M. Adrien Veber appuie la proposition de M. John Labusquière.

M. Georges Montorgueil dit que l’on veut surtout éviter les badauds, toujours trop nombreux en des circonstances semblables. Il ajoute que la présence des membres de la Commission à cette cérémonie ne saurait être mal interprétée.

M. Louis Lucipia pense qu’il serait également convenable d’y inviter M. de Ricaudy, promoteur de ces recherches.

La Commission décide que la famille de Turgot, les membres de la Commisssion du Vieux Paris, les représentants de MM. les préfets de la Seine et de Police, de M. le directeur de l’Assistance publique et M. Ricaudy seront avisés.


17. — Rapport de M. Guillemet sur le mauvais état d’un tableau de Corot placé dans l’église Saint-Nicolas-du Chardonnet.

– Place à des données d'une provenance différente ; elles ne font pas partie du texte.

(* ===== verification/EnvelopeBase.v ===== *)
(** * What the payload modes share (src/envelope_crypto/mod.rs)

    Session keys, Base64 and the size bounds both payload modes use, the relation
    between two peers' configurations and keys, and the interface
    ([PayloadMode], [PayloadModeLaws]) through which the dispatcher of
    [Envelope.v] and the client see a payload mode. *)

From S2P Require Import Prelude.
From S2P Require Import Rust.
From S2P Require Import Text.
From S2P Require Import System.
From S2P Require Import Error.
From S2P Require Import Auth.
From S2P Require Import ClientConfig.
From S2P Require Import External.
From S2P Require Import Keys.
From S2P Require Import Message.

Definition SESSION_KEY_BYTES : Z := 16.
Definition MAX_AUXILIARY_BASE64_BYTES : Z := 16 * 1024.

Section shared.
Context `{Sys : System} `{Ar : Arch} `{B64 : Base64} `{Cr : !Crypto}.

Definition generate_session_key : IO (list byte) :=
  call Error.Encryption (getrandom_fill (Z.to_nat SESSION_KEY_BYTES)).

Definition unwrap_session_key (keys : KeyMaterial.t) (wrapped_session_key : list byte) :
    Result (list byte) :=
  unwrapped ← ok_or (sm2_decrypt (KeyMaterial.local_decryption keys) wrapped_session_key)
                Error.InvalidEnvelope;
  if negb (len unwrapped =? SESSION_KEY_BYTES) then Err Error.InvalidEnvelope
  else Ok unwrapped.

Definition decode_base64 (value : str) : Result (list byte) :=
  ok_or (base64_decode value) Error.InvalidEnvelope.

Definition base64_len (binary_len : Z) : Z :=
  unwrap_or
    (bytes ← checked_add binary_len 2;
     checked_mul (bytes / 3) 4)
    usize_max.

End shared.

(** ** Two peers *)

Section peers.
Context `{Sys : System} `{Ar : Arch} `{B64 : Base64} `{Cr : !Crypto}.

(** The receiver's configuration and keys are the counterpart of the sender's:
    the session key is wrapped for the receiver's decryption key, the receiver
    verifies with the sender's signing key and signer id, and both pin the same
    modes and CBC IV. *)
Record counterpart (cs : ClientConfig.t) (ks : KeyMaterial.t)
    (cr : ClientConfig.t) (kr : KeyMaterial.t) : Prop := {
  cp_encryption :
    KeyMaterial.remote_encryption ks = public_key (KeyMaterial.local_decryption kr);
  cp_verification :
    KeyMaterial.remote_verification kr = public_key (KeyMaterial.local_signing ks);
  cp_signer_id :
    ClientConfig.expected_remote_signer_id cr = ClientConfig.local_signer_id cs;
  cp_authentication_mode :
    ClientConfig.authentication_mode cr = ClientConfig.authentication_mode cs;
  cp_envelope_mode : ClientConfig.envelope_mode cr = ClientConfig.envelope_mode cs;
  cp_iv : ClientConfig.iv cr = ClientConfig.iv cs;
}.

(** The envelope's text is a Rust [String]: its length is a [usize]. *)
Definition representable (e : SecureEnvelope.t) : Prop :=
  str_len (SecureEnvelope.cipher e) <= usize_max.

(** The receiver's verification of what the sender's mode, the context and the
    plaintext determine. *)
Definition signature_covers (config : ClientConfig.t) (keys : KeyMaterial.t)
    (context : AuthenticationContext.t) (e : SecureEnvelope.t) (p : list byte) : Prop :=
  exists t sig,
    AuthenticationMode.authentication_input (ClientConfig.authentication_mode config)
      context p = Ok t /\
    base64_decode (SecureEnvelope.signature e) = Some sig /\
    sm2_verify_with_id (KeyMaterial.remote_verification keys)
      (ClientConfig.expected_remote_signer_id config) t sig = true.

(** The sender's signature over what its mode, the context and the plaintext
    determine, as the envelope carries it. *)
Definition signed_by (config : ClientConfig.t) (keys : KeyMaterial.t)
    (context : AuthenticationContext.t) (e : SecureEnvelope.t) (p : list byte) : Prop :=
  exists t sig w w',
    AuthenticationMode.authentication_input (ClientConfig.authentication_mode config)
      context p = Ok t /\
    sm2_sign_with_id (KeyMaterial.local_signing keys) (ClientConfig.local_signer_id config) t w
      = (Some sig, w') /\
    SecureEnvelope.signature e = base64_encode sig.

(** The Base64 text of at least one byte. *)
Definition base64_text (s : str) : Prop :=
  exists bs, s = base64_encode bs /\ 1 <= len bs.

(** What the AEADs encrypt under a 12-byte nonce: the counter of GCM and the length
    field of CCM bound the plaintext. *)
Definition GCM_MAX_PLAINTEXT_BYTES : Z := 2 ^ 36 - 32.

Definition within_aead_limit (algorithm : AeadAlgorithm.t) (n : Z) : Prop :=
  match algorithm with
  | AeadAlgorithm.Sm4Gcm => n <= GCM_MAX_PLAINTEXT_BYTES
  | AeadAlgorithm.Sm4Ccm => n <= SM4_CCM_MAX_PLAINTEXT_BYTES
  end.
Definition within_mode_limit (mode : EnvelopeMode.t) (n : Z) : Prop :=
  match mode with
  | EnvelopeMode.LegacyCbc => True
  | EnvelopeMode.Aead algorithm => within_aead_limit algorithm n
  end.

(** ** Availability *)

(** The bytes a digest or a tag may cover: far below the 64-bit bit counts of SM3 and
    GHASH. *)
Definition INPUT_LIMIT : Z := 2 ^ 60.

(** While the environment is healthy, the primitives answer and leave it healthy:
    the random source delivers, SM2 wraps a message no longer than a session key and
    signs under an id the 16-bit length field of SM2 admits, and the AEADs encrypt
    what their counters admit.  Nothing is said of other environments. *)
Record available `{!Health} : Prop := {
  av_fill n w :
    healthy w -> exists bs w', getrandom_fill n w = (Some bs, w') /\ healthy w';
  av_sm2_encrypt pk m w :
    healthy w -> 1 <= len m <= SESSION_KEY_BYTES ->
    exists c w', sm2_encrypt pk m w = (Some c, w') /\ healthy w';
  av_sm2_sign sk id m w :
    healthy w -> len id <= MAX_SIGNER_ID_BYTES -> len m <= INPUT_LIMIT ->
    exists s w', sm2_sign_with_id sk id m w = (Some s, w') /\ healthy w';
  av_gcm_encrypt k n a p :
    len n = 12 -> len a <= INPUT_LIMIT -> len p <= GCM_MAX_PLAINTEXT_BYTES ->
    exists c t, gcm_encrypt k n a p = Some (c, t);
  av_ccm_encrypt k n a p :
    len n = 12 -> len a <= INPUT_LIMIT -> len p <= SM4_CCM_MAX_PLAINTEXT_BYTES ->
    exists j, ccm_encrypt k n a p 16 = Some j;
}.

End peers.
Arguments counterpart {_ _}.
Arguments available {_} _ {_}.

Lemma small_within_mode_limit m n : n <= SM4_CCM_MAX_PLAINTEXT_BYTES -> within_mode_limit m n.
Proof.
  intros H. assert (n <= 16777215) by exact H. destruct m as [|[]]; cbn; [done| |done].
  unfold GCM_MAX_PLAINTEXT_BYTES. lia.
Qed.

(** ** The interface of a payload mode *)

Record PayloadMode `{Sys : System} `{Cr : !Crypto} := {
  pm_seal : ClientConfig.t -> KeyMaterial.t -> list byte -> AuthenticationContext.t ->
            IO SecureEnvelope.t;
  pm_open : ClientConfig.t -> KeyMaterial.t -> SecureEnvelope.t -> AuthenticationContext.t ->
            Result (list byte);
}.

Class PayloadModeLaws `{Sys : System} `{Ar : Arch} `{B64 : Base64} `{Cr : !Crypto}
    (m : PayloadMode) : Prop := {
  (** What one peer seals, its counterpart opens. *)
  pm_round_trip cs ks cr kr p ctx w e w' :
    counterpart cs ks cr kr ->
    len p <= ClientConfig.max_plaintext_bytes cr <= usize_max ->
    pm_seal m cs ks p ctx w = (Ok e, w') -> representable e ->
    pm_open m cr kr e ctx = Ok p;
  (** The three fields of a sealed envelope are non-empty Base64 text. *)
  pm_texts c k p ctx w e w' :
    pm_seal m c k p ctx w = (Ok e, w') ->
    base64_text (SecureEnvelope.cipher e) /\
    base64_text (SecureEnvelope.wrapped_session_key e) /\
    base64_text (SecureEnvelope.signature e);
  (** A sealed envelope carries the sender's signature, and a payload text that is
      at most the Base64 of the plaintext and 30 bytes. *)
  pm_signed c k p ctx w e w' :
    pm_seal m c k p ctx w = (Ok e, w') ->
    signed_by c k ctx e p /\ str_len (SecureEnvelope.cipher e) <= (len p + 32) / 3 * 4;
  (** Nothing is opened beyond the limit or without a signature over it. *)
  pm_authentic c k e ctx p :
    pm_open m c k e ctx = Ok p ->
    len p <= ClientConfig.max_plaintext_bytes c /\ signature_covers c k ctx e p;
  (** A failed open tells nothing but that the text is oversized. *)
  pm_open_errors c k e ctx err :
    pm_open m c k e ctx = Err err ->
    err = Error.InvalidEnvelope \/
    err = Error.MessageTooLarge (ClientConfig.max_plaintext_bytes c);
  (** A failed seal is a failed primitive or an unusable context. *)
  pm_seal_errors c k p ctx w err w' :
    pm_seal m c k p ctx w = (Err err, w') ->
    err = Error.Encryption \/ err = Error.AuthenticationContext \/
    err = Error.Configuration "domain_separator";
}.

(** ** Size bounds *)

(** The exact Base64 size, which [base64_len] computes in [usize]. *)
Definition base64_size (n : Z) : Z := (n + 2) / 3 * 4.

Lemma base64_size_mono a b : a <= b -> base64_size a <= base64_size b.
Proof. intros H. unfold base64_size. divlia. Qed.

Section sizes.
Context `{Ar : Arch}.

Lemma base64_len_eq n : 0 <= n -> base64_len n = Z.min (base64_size n) usize_max.
Proof.
  intros Hn. pose proof usize_max_bounds as Hu.
  unfold base64_len, base64_size, checked_add, checked_mul.
  destruct (Z.leb_spec (n + 2) usize_max); cbn [mbind option_bind unwrap_or].
  - destruct (Z.leb_spec ((n + 2) / 3 * 4) usize_max); cbn; lia.
  - rewrite Z.min_r; [done|]. divlia.
Qed.

Lemma base64_len_bounds n : 0 <= n -> 0 <= base64_len n <= usize_max.
Proof.
  intros Hn. rewrite base64_len_eq by done. pose proof usize_max_bounds.
  unfold base64_size. divlia.
Qed.

End sizes.

(** ** Base64 text *)

Lemma base64_alphabet_plain c :
  base64_alphabet c = true -> is_whitespace c = false /\ 33 <= code c < 127.
Proof.
  intros H. assert (33 <= code c < 127) as Hc; [|split; [by apply visible_not_space|done]].
  unfold base64_alphabet in H. repeat (apply orb_true_iff in H as [H|H]); bool_hyps; lia.
Qed.

Section base64_text.
Context `{B64 : Base64} `{!Base64Laws B64}.

Lemma base64_text_nonempty s : base64_text s -> s <> [].
Proof.
  intros (bs & -> & Hl) E. pose proof (base64_encode_len bs) as H. rewrite E in H.
  change (str_len []) with 0 in H. divlia.
Qed.

Lemma base64_text_plain s :
  base64_text s -> Forall (fun c => is_whitespace c = false /\ 33 <= code c < 127) s.
Proof.
  intros (bs & -> & _). eapply Forall_impl; [apply base64_encode_alphabet|].
  apply base64_alphabet_plain.
Qed.

Lemma base64_text_trim s : base64_text s -> str_trim s = s.
Proof.
  intros H%base64_text_plain. apply str_trim_no_whitespace.
  eapply Forall_impl; [exact H|]. naive_solver.
Qed.

End base64_text.

(** ** Session keys *)

Section session_keys.
Context `{Sys : System} `{Cr : !Crypto}.

Lemma unwrap_session_key_Ok keys wk key :
  unwrap_session_key keys wk = Ok key <->
  sm2_decrypt (KeyMaterial.local_decryption keys) wk = Some key /\ len key = 16.
Proof.
  unfold unwrap_session_key. destruct (sm2_decrypt _ wk) as [u|]; cbn [ok_or mbind result_bind];
    [|naive_solver].
  unfold SESSION_KEY_BYTES. destruct (Z.eqb_spec (len u) 16); cbn; naive_solver.
Qed.

Lemma unwrap_session_key_Err keys wk e :
  unwrap_session_key keys wk = Err e -> e = Error.InvalidEnvelope.
Proof.
  unfold unwrap_session_key. destruct (sm2_decrypt _ wk); cbn; [|congruence].
  case_match; congruence.
Qed.

Lemma decode_base64_Ok `{B64 : Base64} s bs : decode_base64 s = Ok bs <-> base64_decode s = Some bs.
Proof. apply ok_or_Ok. Qed.

Lemma decode_base64_Err `{B64 : Base64} s e : decode_base64 s = Err e -> e = Error.InvalidEnvelope.
Proof. by intros [_ ->]%ok_or_Err. Qed.

Lemma generate_session_key_Ok `{!SystemLaws Sys} w key w' :
  generate_session_key w = (Ok key, w') ->
  getrandom_fill 16 w = (Some key, w') /\ len key = 16.
Proof.
  intros H%call_Ok. change (Z.to_nat SESSION_KEY_BYTES) with 16%nat in H.
  split; [done|]. apply getrandom_fill_len in H. unfold len. lia.
Qed.

End session_keys.

(** The size bounds are exact and never wrap: [base64_len] is the Base64 length
    of that many bytes, or [usize::MAX] when that does not fit; it is at least the
    length of the text of any byte string of at most that size whose text is a Rust
    string, on 32-bit and on 64-bit targets. *)
Theorem base64_len_exact `{Ar : Arch} `{B64 : Base64} `{!Base64Laws B64} n :
  0 <= n <= usize_max ->
  base64_len n = Z.min ((n + 2) / 3 * 4) usize_max /\
  (forall bs, len bs <= n -> str_len (base64_encode bs) <= usize_max ->
     str_len (base64_encode bs) <= base64_len n) /\
  (forall bs, len bs = n -> str_len (base64_encode bs) <= usize_max ->
     str_len (base64_encode bs) = base64_len n).
Proof.
  intros Hn. rewrite base64_len_eq by lia. split; [done|].
  setoid_rewrite base64_encode_len. fold (base64_size n).
  split; intros bs Hb Hr; fold (base64_size (len bs)) in *.
  - pose proof (base64_size_mono _ _ Hb). lia.
  - subst n. lia.
Qed.
(* ===== verification/Cbc.v ===== *)
(** * The compatibility SM4-CBC payload mode (src/envelope_crypto/cbc.rs)

    Sealing and opening in CBC mode.  [open] is written in the [io] monad over
    the tally of SM2 verifications that the test build keeps in the thread-local
    [VERIFY_CALLS], so that the number of verifications of a run, which the
    padding-oracle countermeasure fixes, is part of the model. *)

From S2P Require Import Prelude.
From S2P Require Import Rust.
From S2P Require Import Text.
From S2P Require Import System.
From S2P Require Import Error.
From S2P Require Import Auth.
From S2P Require Import ClientConfig.
From S2P Require Import External.
From S2P Require Import Keys.
From S2P Require Import Message.
From S2P Require Import EnvelopeBase.

Module Cbc.

Definition SM4_BLOCK_BYTES : Z := 16.

(** The tally is a [u32]. *)
Definition record_verify_call (calls : Z) : Z := u32_saturating_add calls 1.

(** [take_verify_calls]: the tally and its reset value. *)
Definition take_verify_calls (calls : Z) : Z * Z := (calls, 0).

Section cbc.
Context `{Sys : System} `{Ar : Arch} `{B64 : Base64} `{Cr : !Crypto}.

Definition verify_transcript (keys : KeyMaterial.t) (config : ClientConfig.t)
    (transcript signature : list byte) : io Z Error.t bool :=
  fun calls =>
    (Ok (sm2_verify_with_id (KeyMaterial.remote_verification keys)
           (ClientConfig.expected_remote_signer_id config) transcript signature),
     record_verify_call calls).
Definition response_signature_header (self : t) (name : str) : t :=
  Build (b_static_request_headers self) (b_local_identity_header self)
    (b_operation_header self) (b_request_id_header self) (b_request_time_header self)
    (b_api_version_header self) (b_local_certificate_header self)
    (b_remote_signing_certificate_header self) (b_remote_encryption_certificate_header self)
    (b_request_signature_header self) (b_request_wrapped_key_header self)
    (b_request_cipher self) (Some name) (b_response_wrapped_key_header self)
    (b_response_remote_signing_certificate_header self) (b_response_cipher self)
    (b_legacy_authentication self) (b_context_bound_authentication self).

Definition response_wrapped_key_header (self : t) (name : str) : t :=
  Build (b_static_request_headers self) (b_local_identity_header self)
    (b_operation_header self) (b_request_id_header self) (b_request_time_header self)
    (b_api_version_header self) (b_local_certificate_header self)
    (b_remote_signing_certificate_header self) (b_remote_encryption_certificate_header self)
    (b_request_signature_header self) (b_request_wrapped_key_header self)
    (b_request_cipher self) (b_response_signature_header self) (Some name)
    (b_response_remote_signing_certificate_header self) (b_response_cipher self)
    (b_legacy_authentication self) (b_context_bound_authentication self).

Definition response_remote_signing_certificate_header (self : t) (name : str) : t :=
  Build (b_static_request_headers self) (b_local_identity_header self)
    (b_operation_header self) (b_request_id_header self) (b_request_time_header self)
    (b_api_version_header self) (b_local_certificate_header self)
    (b_remote_signing_certificate_header self) (b_remote_encryption_certificate_header self)
    (b_request_signature_header self) (b_request_wrapped_key_header self)
    (b_request_cipher self) (b_response_signature_header self)
    (b_response_wrapped_key_header self) (Some name) (b_response_cipher self)
    (b_legacy_authentication self) (b_context_bound_authentication self).

Definition response_cipher (self : t) (location : CipherLocation.t) : t :=
  Build (b_static_request_headers self) (b_local_identity_header self)
    (b_operation_header self) (b_request_id_header self) (b_request_time_header self)
    (b_api_version_header self) (b_local_certificate_header self)
    (b_remote_signing_certificate_header self) (b_remote_encryption_certificate_header self)
    (b_request_signature_header self) (b_request_wrapped_key_header self)
    (b_request_cipher self) (b_response_signature_header self)
    (b_response_wrapped_key_header self) (b_response_remote_signing_certificate_header self)
    (Some location) (b_legacy_authentication self) (b_context_bound_authentication self).

Definition legacy_authentication (self : t) : t :=
  Build (b_static_request_headers self) (b_local_identity_header self)
    (b_operation_header self) (b_request_id_header self) (b_request_time_header self)
    (b_api_version_header self) (b_local_certificate_header self)
    (b_remote_signing_certificate_header self) (b_remote_encryption_certificate_header self)
    (b_request_signature_header self) (b_request_wrapped_key_header self)
    (b_request_cipher self) (b_response_signature_header self)
    (b_response_wrapped_key_header self) (b_response_remote_signing_certificate_header self)
    (b_response_cipher self) true (b_context_bound_authentication self).

Definition context_bound_authentication (self : t) : t :=
  Build (b_static_request_headers self) (b_local_identity_header self)
    (b_operation_header self) (b_request_id_header self) (b_request_time_header self)
    (b_api_version_header self) (b_local_certificate_header self)
    (b_remote_signing_certificate_header self) (b_remote_encryption_certificate_header self)
    (b_request_signature_header self) (b_request_wrapped_key_header self)
    (b_request_cipher self) (b_response_signature_header self)
    (b_response_wrapped_key_header self) (b_response_remote_signing_certificate_header self)
    (b_response_cipher self) (b_legacy_authentication self) true.

(** [impl fmt::Debug]: which mappings are set, not their contents. *)
Definition debug (self : t) : dbg :=
  let set {A} (o : option A) : dbg := DBool (is_some o) in
  let location (o : option CipherLocation.t) : dbg :=
    match o with Some l => DTuple "Some" [CipherLocation.debug l] | None => DTuple "None" [] end in
  DStruct "HeaderSchemaBuilder"
    [("static_request_header_count", DNum (len (b_static_request_headers self)));
     ("local_identity_header_set", set (b_local_identity_header self));
     ("operation_header_set", set (b_operation_header self));
     ("request_id_header_set", set (b_request_id_header self));
     ("request_time_header_set", set (b_request_time_header self));
     ("api_version_header_set", set (b_api_version_header self));
     ("local_certificate_header_set", set (b_local_certificate_header self));
     ("remote_signing_certificate_header_set", set (b_remote_signing_certificate_header self));
     ("remote_encryption_certificate_header_set", set (b_remote_encryption_certificate_header self));
     ("request_signature_header_set", set (b_request_signature_header self));
     ("request_wrapped_key_header_set", set (b_request_wrapped_key_header self));
     ("request_cipher", location (b_request_cipher self));
     ("response_signature_header_set", set (b_response_signature_header self));
     ("response_wrapped_key_header_set", set (b_response_wrapped_key_header self));
     ("response_remote_signing_certificate_header_set", set (b_response_remote_signing_certificate_header self));
     ("response_cipher", location (b_response_cipher self));
     ("legacy_authentication", DBool (b_legacy_authentication self));
     ("context_bound_authentication", DBool (b_context_bound_authentication self))]%string.
Lemma values_reserved s hs :
  schema_wf s -> location_wf (HeaderSchema.response_cipher s) ->
  (forall h, h ∈ response_names s -> (length (values_of h hs) <= 1)%nat) <->
  exists l, collect s hs no_slots = Ok l.
Proof.
  intros Hs Hl. rewrite <- collect_total. split.
  - intros H t. rewrite hits_values by done. destruct (slot_header s t) eqn:E; [|cbn; lia].
    by eapply H, slot_header_reserved.
  - intros H h Hin. rewrite <- routes_names in Hin.
    apply list_elem_of_fmap in Hin as ([h' t] & -> & Hin). apply routes_slot_header in Hin.
    specialize (H t). by rewrite hits_values, Hin in H.
Qed.

Lemma response_reads_single s hs body p h :
  response_reads s hs body p -> h ∈ response_names s -> (length (values_of h hs) <= 1)%nat.
Proof.
  intros [(? & E1 & _) (? & E2 & _) (? & E3 & _) H4 H5]. unfold response_names.
  rewrite !elem_of_app, !elem_of_cons, elem_of_nil.
  intros [[->|[->|[->|[]]]]|[Hin|Hin]]; [by rewrite ?E1, ?E2, ?E3..| |].
  - unfold HeaderSchema.cipher_header in Hin.
    destruct (HeaderSchema.response_cipher s); [by apply elem_of_nil in Hin|].
    apply list_elem_of_singleton in Hin as ->. destruct H4 as (? & -> & _). done.
  - destruct (HeaderSchema.authentication s); [by apply elem_of_nil in Hin|].
    apply list_elem_of_singleton in Hin as ->. destruct H5 as (? & -> & _). done.
Qed.

Lemma parse_response_Ok s hs body p :
  schema_wf s -> location_wf (HeaderSchema.response_cipher s) ->
  parse_response (new s) (ResponseParts.new hs body) = Ok p <-> response_reads s hs body p.
Proof.
  intros Hs Hl. rewrite parse_response_run, bind_Ok. split.
  - intros (l & Hc & Hf). by apply (parse_reads s hs body l p Hs Hl Hc).
  - intros Hr. destruct (proj1 (values_reserved s hs Hs Hl)) as [l Hc].
    { intros h Hin. by eapply response_reads_single. }
    exists l. split; [done|]. by apply (parse_reads s hs body l p Hs Hl Hc).
Qed.

(** The errors of [parse_response]. *)
Definition response_error (e : AdapterError.t) : Prop :=
  AdapterError.kind e <> AdapterErrorKind.InvalidMapping.

Ltac response_step := fails_step ltac:(done).

Lemma parse_response_fails s r : fails_with response_error (parse_response (new s) r).
Proof.
  destruct r as [hs body]. rewrite parse_response_run. apply fails_bind.
  { by intros e ->%collect_Err. }
  intros l. unfold finish_response, required_response_header, encode_response_context,
    require_exact_trim, push_length_prefixed, trimmed_nonempty, ParsedResponse.new, bound_context.
  cbn [schema]. repeat first [response_step | case_match].
Qed.

End responses.

Section claims.
Context `{Sys : System}.

(** C15. A request built from a well-formed schema carries each field under its own
    header: identity, operation, request id, request time, API version, the three
    certificate ids, signature and wrapped key under the ten headers the schema maps
    them to, found under any casing; every static header; the cipher in its header or
    as the body, which is otherwise empty; and no other header, the names being
    distinct up to case.  Building succeeds exactly when no envelope text is blank
    and those values are valid header values, and otherwise fails with
    [InvalidField]. *)
Theorem build_request_spec s i c e :
  schema_wf s -> location_wf (HeaderSchema.request_cipher s) ->
  (is_ok (build_request (new s) i c e) = true <->
     envelope_nonblank e /\ Forall valid_value (request_values s i c e)) /\
  (forall p, build_request (new s) i c e = Ok p -> request_shows s i c e p) /\
  (forall err, build_request (new s) i c e = Err err ->
     err = AdapterError.new AdapterErrorKind.InvalidField).
Proof.
  intros Hs Hl. rewrite <- all_headers_values by done. split; [|split].
  - split.
    + destruct (build_request (new s) i c e) as [p|] eqn:E; [|done]. intros _.
      by apply build_request_Ok in E as (? & ? & _).
    + intros [He Hv]. by rewrite (proj2 (build_request_Ok s i c e _ Hs Hl) (conj He (conj Hv eq_refl))).
  - intros p. by apply built_request_shows.
  - intros [k] H. apply build_request_Err in H. cbn in H. by subst k.
Qed.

M. Guillemet donne lecture du rapport suivant :

« Messieurs,

Sur l’invitation qui leur en avait été faite par le président de la Commission du Vieux Paris, préfet de la Seine, MM. Georges Cain, conservateur du musée Carnavalet, et Antoine Guillemet, membre de la Commission, se sont rendus le 1er février à l’église Saint-Nicolas du-Chardonnet afin de voir le tableau de Corot dont il avait été question à la dernière réunion de la Commission du Vieux Paris.

Ce tableau, qui représente le baptême du Christ, figure dans la chapelle des fonts baptismaux et mesure 3 m. 90 c. de hauteur sur 2 m. 10 c. de largeur ; il est des plus importants et des plus rares dans l’œuvre du maître, vu la belle ordonnance de la composition et la dimension des figures.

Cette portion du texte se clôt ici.